Methods: In a double blind, randomized, three-arm, placebo-controlled study, 20 healthy participants were assigned to receive 20 mL of levcromakalim (0.05 mg/min (50 mg/mL) or placebo (saline) intravenously over 20 minutes followed by oral administration of 10 mg glibenclamide or placebo. The primary endpoint was the difference in incidence of headache (0–12 hours) between glibenclamide and placebo.

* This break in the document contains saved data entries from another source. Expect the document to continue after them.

(** Used at 60 with a time to live of 100: kept past 100, reclaimed at 160. *)
Lemma ex_prompt_run :
  run 100 true 0 (fresh ex_conn) [(60, Accessed (Some ex_conn)); (160, Reclaimed)] 160
    (MkGuard None false WStopped KLook).
Proof.
  apply (run_step _ _ _ _ [(60, Accessed (Some ex_conn))] 160 (MkGuard (Some ex_conn) false WExpired KLook)
    [Reclaimed] 160); [|apply (step_watch 100 true 160 (MkGuard (Some ex_conn) false WExpired KLook) true)].
  apply (run_step _ _ _ _ [(60, Accessed (Some ex_conn))] 160 (ex_select 160 false) [] 160);
    [|apply (step_watch 100 true 160 (ex_select 160 false) true)].
  apply (run_step _ _ _ _ [(60, Accessed (Some ex_conn))] 60 (ex_select 160 false) [] 160);
    [|apply step_time; [done|by split]].
  apply (run_step _ _ _ _ [(60, Accessed (Some ex_conn))] 60 (ex_select 100 true) [] 60);
    [|apply (step_watch 100 true 60 (ex_select 100 true) true)].
  apply (run_step _ _ _ _ [] 60 (ex_select 100 false) [Accessed (Some ex_conn)] 60);
    [|apply (step_access 100 true 60 (ex_select 100 false))].
  apply (run_step _ _ _ _ [] 0 (ex_select 100 false) [] 60); [|apply step_time; [done|by split]].
  apply (run_step _ _ _ _ [] 0 (fresh ex_conn) [] 0); [apply run_start|apply (step_watch 100 true 0 (fresh ex_conn) true)].
Qed.

Lemma idle_guard_witness :
  ∃ before e after, [(60, Accessed (Some ex_conn)); (160, Reclaimed)] = before ++ (e, Reclaimed) :: after ∧
    0 + 100 ≤ e ∧ ∀ a, used before a → a + 100 ≤ e ∨ a = e.
Proof.
  destruct (idle_guard 100 0 ex_conn true _ 160 _ ltac:(discriminate) ex_prompt_run)
    as (before & e & after & Heq & _ & _ & _ & Hp).
  destruct (Hp eq_refl) as (Hle & _ & Hid). exists before, e, after. split; [exact Heq|]. split; [exact Hle|exact Hid].
Defined.
(* ===== verification/NetRoute.v ===== *)
(** [noeio-net-route/src/lib.rs] (the Linux and Windows bodies): route changes in
    the kernel, and what their errors mean. The kernel's table is reached through
    the third-party [net_route::Handle], a class of operations; [KernelLaws] is
    what a healthy kernel answers. *)

From Stdlib Require Import ZArith Lia.
From Stdlib Require Import Strings.String.
From stdpp Require Import base list strings gmap.
From S2P Require Import Prelude Text NetTypes HostInfo.

Local Open Scope string_scope.
Local Open Scope Z_scope.

(** [net_route::Route], the fields the program sets or reads. *)
Record Route : Type := MkRoute {
  destination : IpAddr;
  prefix : Z;
  route_ifindex : option Z;
  route_metric : option Z;
}.

#[export] Instance Route_eq_dec : EqDecision Route.
Proof. solve_decision. Defined.

(** [net_route::Handle] over a kernel of state [K]. *)
Class RouteHandle (K : Type) : Type := {
  handle_new : K → result unit IoError;
  handle_add : K → Route → K * result unit IoError;
  handle_list : K → result (list Route) IoError;
  handle_delete : K → Route → K * result unit IoError;
}.

(** [noeio/src/interface/virtual_nic.rs]. *)
Definition ROUTE_METRIC : Z := 7.

Definition is_ipv4 (i : IpAddr) : bool := match i with IpV4 _ => true | IpV6 _ => false end.

Definition check_prefix (target : IpAddr) (prefix : Z) : result unit IoError :=
  let max := if is_ipv4 target then 32 else 128 in
  if max <? prefix then Err (io_error InvalidInput "prefix length out of range") else Ok tt.

Definition is_route_missing (err : IoError) : bool :=
  match raw_os_error err with
  | Some e => (e =? 3) || (e =? 2) || (e =? 1168)
  | None => bool_decide (io_kind err = NotFound)
  end.

Definition is_route_exists (err : IoError) : bool :=
  match raw_os_error err with
  | Some e => (e =? 17) || (e =? 5010)
  | None => bool_decide (io_kind err = AlreadyExists)
  end.

Section net_route.
Context {K : Type} {H : RouteHandle K}.

Definition add_route (k : K) (target : IpAddr) (prefix ifindex metric : Z) :
    K * result unit IoError :=
  match check_prefix target prefix with
  | Err e => (k, Err e)
  | Ok _ =>
      let route := MkRoute target prefix (Some ifindex) (Some metric) in
      match handle_new k with
      | Err e => (k, Err e)
      | Ok _ => handle_add k route
      end
  end.

Definition route_matches (target : IpAddr) (p : Z) (ifindex : option Z) (r : Route) : bool :=
  bool_decide (destination r = target) && (prefix r =? p) &&
  match ifindex with None => true | Some want => bool_decide (route_ifindex r = Some want) end.

Definition no_route : IoError := io_error NotFound "no route through the given interface".

Definition del_route (k : K) (target : IpAddr) (prefix : Z) (ifindex : option Z) :
    K * result unit IoError :=
  match check_prefix target prefix with
  | Err e => (k, Err e)
  | Ok _ =>
      match handle_new k with
      | Err e => (k, Err e)
      | Ok _ =>
          match handle_list k with
          | Err e => (k, Err e)
          | Ok routes =>
              match List.find (route_matches target prefix ifindex) routes with
              | None => (k, Err no_route)
              | Some existing => handle_delete k existing
              end
          end
      end
  end.

(** [VirtualNic::add_route] and [VirtualNic::del_route] through nic [tun_index]. *)
Definition nic_add_route (tun_index : Z) (k : K) (target : IpAddr) (prefix : Z) :
    K * result unit IoError :=
  match add_route k target prefix tun_index ROUTE_METRIC with
  | (k', Err err) => if is_route_exists err then (k', Ok tt) else (k', Err err)
  | other => other
  end.
Definition nic_del_route (tun_index : Z) (k : K) (target : IpAddr) (prefix : Z) :
    K * result unit IoError :=
  match del_route k target prefix (Some tun_index) with
  | (k', Err err) => if is_route_missing err then (k', Ok tt) else (k', Err err)
  | other => other
  end.
End net_route.

(** The build for any other platform. *)
Module OtherPlatform.
Definition unsupported : IoError :=
  io_error Unsupported "native route management is unsupported on this platform".
Definition add_route (target : IpAddr) (prefix ifindex metric : Z) : result unit IoError := Err unsupported.
Definition del_route (target : IpAddr) (prefix : Z) (ifindex : option Z) : result unit IoError := Err unsupported.

(** Neither counts as done: the error is not one the callers read as success. *)
Lemma unsupported_is_failure : is_route_missing unsupported = false ∧ is_route_exists unsupported = false.
Proof. done. Qed.
End OtherPlatform.

(** ** A healthy kernel *)

(** Two routes clash when the kernel keys them alike: same prefix, same metric. *)
Definition clash (r s : Route) : Prop :=
  destination r = destination s ∧ prefix r = prefix s ∧ route_metric r = route_metric s.

#[export] Instance clash_dec r s : Decision (clash r s).
Proof. unfold clash. apply _. Defined.

(** The documented behaviour of the route API on Linux, for a process that may
    change routes. *)
Class KernelLaws {K : Type} {H : RouteHandle K} : Type := {
  table : K → list Route;
  table_keyed : ∀ k r s, r ∈ table k → s ∈ table k → clash r s → r = s;
  law_new : ∀ k, handle_new k = Ok tt;
  law_list : ∀ k, handle_list k = Ok (table k);
  law_add_new : ∀ k r, (∀ s, s ∈ table k → ¬ clash r s) →
    (handle_add k r).2 = Ok tt ∧
    ∀ s, s ∈ table (handle_add k r).1 ↔ s = r ∨ s ∈ table k;
  law_add_exists : ∀ k r s, s ∈ table k → clash r s →
    (∃ e, (handle_add k r).2 = Err e ∧ raw_os_error e = Some 17) ∧
    table (handle_add k r).1 = table k;
  law_delete : ∀ k r, r ∈ table k →
    (handle_delete k r).2 = Ok tt ∧
    ∀ s, s ∈ table (handle_delete k r).1 ↔ s ∈ table k ∧ s ≠ r;
}.

Section healthy.
Context {K : Type} {H : RouteHandle K} {KL : KernelLaws}.

Lemma check_prefix_v4 a p : p ≤ 32 → check_prefix (IpV4 a) p = Ok tt.
Proof. intros Hp. unfold check_prefix. simpl. by rewrite (proj2 (Z.ltb_ge _ _)). Qed.

(** Adding an IPv4 route on a healthy kernel succeeds or finds it there already. *)
Lemma add_route_healthy k a p i m :
  p ≤ 32 →
  let r := MkRoute (IpV4 a) p (Some i) (Some m) in
  let res := add_route k (IpV4 a) p i m in
  (((∀ s, s ∈ table k → ¬ clash r s) ∧ res.2 = Ok tt ∧
    ∀ s, s ∈ table res.1 ↔ s = r ∨ s ∈ table k) ∨
   ((∃ s, s ∈ table k ∧ clash r s) ∧ (∃ e, res.2 = Err e ∧ is_route_exists e = true) ∧
    table res.1 = table k)).
Proof.
  intros Hp r res. unfold res, add_route. rewrite check_prefix_v4, law_new by done. fold r.
  destruct (decide (Exists (clash r) (table k))) as [He|Hn].
  - right. apply Exists_exists in He as (s & Hs & Hc). split; [by exists s|].
    destruct (law_add_exists k r s Hs Hc) as [(e & He & Hos) Ht]. split; [|done].
    exists e. split; [done|]. unfold is_route_exists. by rewrite Hos.
  - left. assert (∀ s, s ∈ table k → ¬ clash r s) as Hno.
    { intros s Hs Hc. apply Hn, Exists_exists. by exists s. }
    split; [done|]. by apply law_add_new.
Qed.

(** Deleting removes the one route that matches, or reports none does. *)
Lemma del_route_healthy k a p oi :
  p ≤ 32 →
  let res := del_route k (IpV4 a) p oi in
  ((∃ r, r ∈ table k ∧ route_matches (IpV4 a) p oi r = true ∧ res.2 = Ok tt ∧
    ∀ s, s ∈ table res.1 ↔ s ∈ table k ∧ s ≠ r) ∨
   ((∀ r, r ∈ table k → route_matches (IpV4 a) p oi r = false) ∧
    res = (k, Err no_route))).
Proof.
  intros Hp res. unfold res, del_route. rewrite check_prefix_v4, law_new, law_list by done.
  destruct (List.find _ (table k)) as [r|] eqn:Hf.
  - left. apply List.find_some in Hf as [Hin Hm]. apply list_elem_of_In in Hin.
    exists r. destruct (law_delete k r Hin). done.
  - right. split; [|done]. intros r Hr.
    rewrite find_None_Forall, Forall_forall in Hf. by apply Hf.
Qed.
End healthy.

(** ** A kernel that satisfies the laws *)

(** The FIB keyed as Linux keys it. Nothing depends on it but the witnesses. *)
Notation fib := (gmap (IpAddr * Z * option Z) (option Z)).

Definition fib_route (e : (IpAddr * Z * option Z) * option Z) : Route :=
  MkRoute e.1.1.1 e.1.1.2 e.2 e.1.2.
Definition fib_key (r : Route) : IpAddr * Z * option Z :=
  (destination r, prefix r, route_metric r).

#[export] Instance fib_handle : RouteHandle fib := {|
  handle_new _ := Ok tt;
  handle_add k r :=
    match k !! fib_key r with
    | Some _ => (k, Err (MkIoError (Some 17) AlreadyExists "File exists"))
    | None => (<[fib_key r := route_ifindex r]> k, Ok tt)
    end;
  handle_list k := Ok (map fib_route (map_to_list k));
  handle_delete k r :=
    if decide (k !! fib_key r = Some (route_ifindex r))
    then (delete (fib_key r) k, Ok tt)
    else (k, Err (MkIoError (Some 3) NotFound "No such process"));
|}.

Lemma elem_of_fib (k : fib) r :
  r ∈ map fib_route (map_to_list k) ↔ k !! fib_key r = Some (route_ifindex r).
Proof.
  rewrite list_elem_of_In, in_map_iff. setoid_rewrite <-list_elem_of_In. split.
  - intros ([[[d p] m] i] & <- & Hin). by apply elem_of_map_to_list in Hin.
  - intros Hk. exists (fib_key r, route_ifindex r). split; [by destruct r|].
    by apply elem_of_map_to_list.
Qed.

#[export] Instance fib_laws : KernelLaws (K := fib).
Proof.
  refine {| table k := map fib_route (map_to_list k) |}; intros k; try done.
  - intros r s. rewrite !elem_of_fib. intros Hr Hs (Hd & Hp & Hm).
    assert (fib_key r = fib_key s) as Heq by (unfold fib_key; congruence).
    rewrite Heq in Hr. destruct r, s; simpl in *; congruence.
  - intros r Hno. simpl. destruct (k !! fib_key r) as [i|] eqn:Hk.
    + exfalso. apply (Hno (fib_route (fib_key r, i))); [|done].
      by apply elem_of_fib.
    + split; [done|]. intros s. cbn [fst]. rewrite !elem_of_fib, lookup_insert_Some. split.
      * intros [[Hkey Hi]|[_ ?]]; [left|by right]. destruct r, s; unfold fib_key in *; simpl in *; congruence.
      * intros [->|Hs]; [by left|right]. split; [|done]. intros Heq. by rewrite Heq, Hs in Hk.
  - intros r s Hs Hc. rewrite elem_of_fib in Hs.
    assert (fib_key r = fib_key s) as Heq by (destruct Hc as (?&?&?); unfold fib_key; congruence).
    simpl. rewrite Heq, Hs. split; [|done]. eexists. split; [done|done].
  - intros r Hr. rewrite elem_of_fib in Hr. simpl. rewrite decide_True by done.
    split; [done|]. intros s. cbn [fst]. rewrite !elem_of_fib, lookup_delete_Some. split.
    + intros [Hne Hs]. split; [done|]. by intros ->.
    + intros [Hs Hne]. split; [|done]. intros Heq. apply Hne.
      rewrite Heq, Hs in Hr. destruct r, s; unfold fib_key in *; simpl in *; congruence.
Defined.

Results: Fifteen participants completed all three study days. More participants developed headache on levcromakalim-placebo day (15/15, 100%) and levcromakalim-glibenclamide day (13/15, 86%) compared to placebo-placebo day (7/15, 46%) (P < 0.05). We found no difference in headache incidence between levcromakalim-placebo day and levcromakalim-glibenclamide day (P > 0.05). The AUC0-12h for headache intensity was significantly larger in levcromakalim-placebo day and levcromakalim-glibenclamide day compared to placebo-placebo day (106.3± 215.8) (P < 0.01). There was no difference in the AUC0-12h for headache intensity between the levcromakalim-placebo (494 ± 336.6) day and the levcromakalim-glibenclamide day (417 ± 371.6) (P > 0.05).
Conclusion: Non-specific KATP channel inhibitor glibenclamide did not attenuate levcromakalim-induced headache in healthy volunteers. Future studies should clarify the involvement of the distinct isoforms of sulfonylurea receptor subunits of KATP channels in the pathogenesis of headache and migraine.